There’s nothing worse than poetry that tries too hard.
How pretentious is that of me to say?
Like pretentious wrapped in pretension,
but there’s nothing worse than
“I’m a jackrabbit cartwheeling on a unicycle into
high speed tentacular futuristic pluralism –”
Slow down there, bud.
Words are pretty for the sound of them
lovely for the truth of them
pleasant for the way they roll from
one consonant to another
but they are not pretty for their crowded
or their race-to-the-finish
or their “how far away from meaning can this
cluster of syllables be”
“can I stretch this string of gum until it breaks”
Stop forcing it so much.
The law of matter states you cannot make something out of nothing
and you cannot pull what is poetry from thin air.
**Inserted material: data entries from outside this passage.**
Lemma minv_record c l m p h d pc : minv (mkg m p h d) -> p c = Got l ->
  minv (mkg (set_lk l (mklock (locked (locks m l)) (Some c) pc) m) (fupd c Run p) (fupd c (l :: h c) h) d).
Proof.
  intros I Hp. destruct I as [Hbit Hfree Hone Hcpu Hnd Hph Hn Hmx Hof]. cbn in *.
  assert (owns (mkg m p h d) c l) as Hown by by left.
  match goal with |- minv ?g => assert (forall c' l', owns g c' l' <-> owns (mkg m p h d) c' l') as Ho end.
  { intros c' l'. unfold owns. cbn. destruct (decide (c' = c)) as [->|]; [|by rewrite !fupd_ne].
    rewrite !fupd_same, Hp, elem_of_cons. naive_solver. }
  split; cbn.
  - intros l'. destruct (Nat.eqb_spec l' l) as [->|]; apply Hbit.
  - intros c' l' Hw%Ho%Hfree. destruct (Nat.eqb_spec l' l) as [->|]; done.
  - intros c1 c2 l' H1%Ho H2%Ho. by eapply Hone.
  - intros c' l'. destruct (Nat.eqb_spec l' l) as [->|Hl]; cbn; destruct (decide (c' = c)) as [->|Hc].
    + rewrite fupd_same. split; [by left|done].
    + rewrite fupd_ne by done. split; [intros [= <-]; done|]. intros Hi. destruct Hc. apply (Hone c' c l); [by right; right|done].
    + rewrite fupd_same, elem_of_cons, Hcpu. naive_solver.
    + by rewrite fupd_ne, Hcpu.
  - intros c'. destruct (decide (c' = c)) as [->|]; [|by rewrite fupd_ne]. rewrite fupd_same. constructor; [|done].
    apply Hph. by left.
  - intros c' l' H. destruct (decide (c' = c)) as [->|]; [by rewrite fupd_same in H; destruct H|].
    rewrite fupd_ne in H by done. rewrite fupd_ne by done. by apply Hph.
  - intros c'. rewrite Hn. destruct (decide (c' = c)) as [->|]; [|by rewrite !fupd_ne].
    rewrite !fupd_same, Hp. cbn. lia.
  - done.
  - done.
Qed.

Lemma length_remove_one l (k : list nat) : NoDup k -> l ∈ k -> length k = S (length (filter (.≠ l) k)).
Proof.
  induction 1 as [|x k Hx Hk IH]; [set_solver|]. intros [->|Hi]%elem_of_cons.
  - rewrite filter_cons_False by naive_solver. cbn. f_equal. f_equal.
    clear IH. induction k as [|y k IH]; [done|]. inversion Hk; subst.
    rewrite filter_cons_True by set_solver. f_equal. apply IH; set_solver.
  - rewrite filter_cons_True by (intros ->; done). cbn. by rewrite IH.
Qed.

Lemma minv_release c l m p h d : minv (mkg m p h d) -> p c = Run -> l ∈ h c ->
  minv (mkg (set_lk l (mklock (locked (locks m l)) None (<[0%nat := 0]> (pcs (locks m l)))) m)
    (fupd c (Rel l) p) (fupd c (filter (.≠ l) (h c)) h) d).
Proof.
  intros I Hp Hi. destruct I as [Hbit Hfree Hone Hcpu Hnd Hph Hn Hmx Hof]. cbn in *.
  assert (owns (mkg m p h d) c l) as Hown by by right; right.
  match goal with |- minv ?g => assert (forall c' l', owns g c' l' <-> owns (mkg m p h d) c' l') as Ho end.
  { intros c' l'. unfold owns. cbn. destruct (decide (c' = c)) as [->|]; [|by rewrite !fupd_ne].
    rewrite !fupd_same, Hp, list_elem_of_filter. destruct (decide (l' = l)) as [->|]; naive_solver. }
  split; cbn.
  - intros l'. destruct (Nat.eqb_spec l' l) as [->|]; apply Hbit.
  - intros c' l' Hw%Ho%Hfree. destruct (Nat.eqb_spec l' l) as [->|]; done.
  - intros c1 c2 l' H1%Ho H2%Ho. by eapply Hone.
  - intros c' l'. destruct (Nat.eqb_spec l' l) as [->|Hl]; cbn; destruct (decide (c' = c)) as [->|Hc].
    + rewrite fupd_same, list_elem_of_filter. naive_solver.
    + rewrite fupd_ne by done. split; [done|]. intros Hi'. destruct Hc. apply (Hone c' c l); [by right; right|done].
    + rewrite fupd_same, list_elem_of_filter, Hcpu. naive_solver.
    + by rewrite fupd_ne, Hcpu.
  - intros c'. destruct (decide (c' = c)) as [->|]; [|by rewrite fupd_ne]. rewrite fupd_same. by apply NoDup_filter.
  - intros c' l' H. destruct (decide (c' = c)) as [->|].
    + rewrite !fupd_same in H. rewrite fupd_same. destruct H as [[=]|[= <-]]. rewrite list_elem_of_filter. naive_solver.
    + rewrite fupd_ne in H by done. rewrite fupd_ne by done. by apply Hph.
  - intros c'. rewrite Hn. destruct (decide (c' = c)) as [->|]; [|by rewrite !fupd_ne].
    rewrite !fupd_same, Hp. cbn. pose proof (length_remove_one l (h c) (Hnd c) Hi). lia.
  - done.
  - done.
Qed.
It is translation, transmutation,
it has to come from somewhere
that is sliver-true.
You take what you love
and you dance around it
in frenzied circles
till like hitting a bell
you finally strike at something
resonant and pure.
Your words are razor edges
but I take them like they’re rose petals you scattered on my bed.
We’ve all got our tricks for getting the blood stains out.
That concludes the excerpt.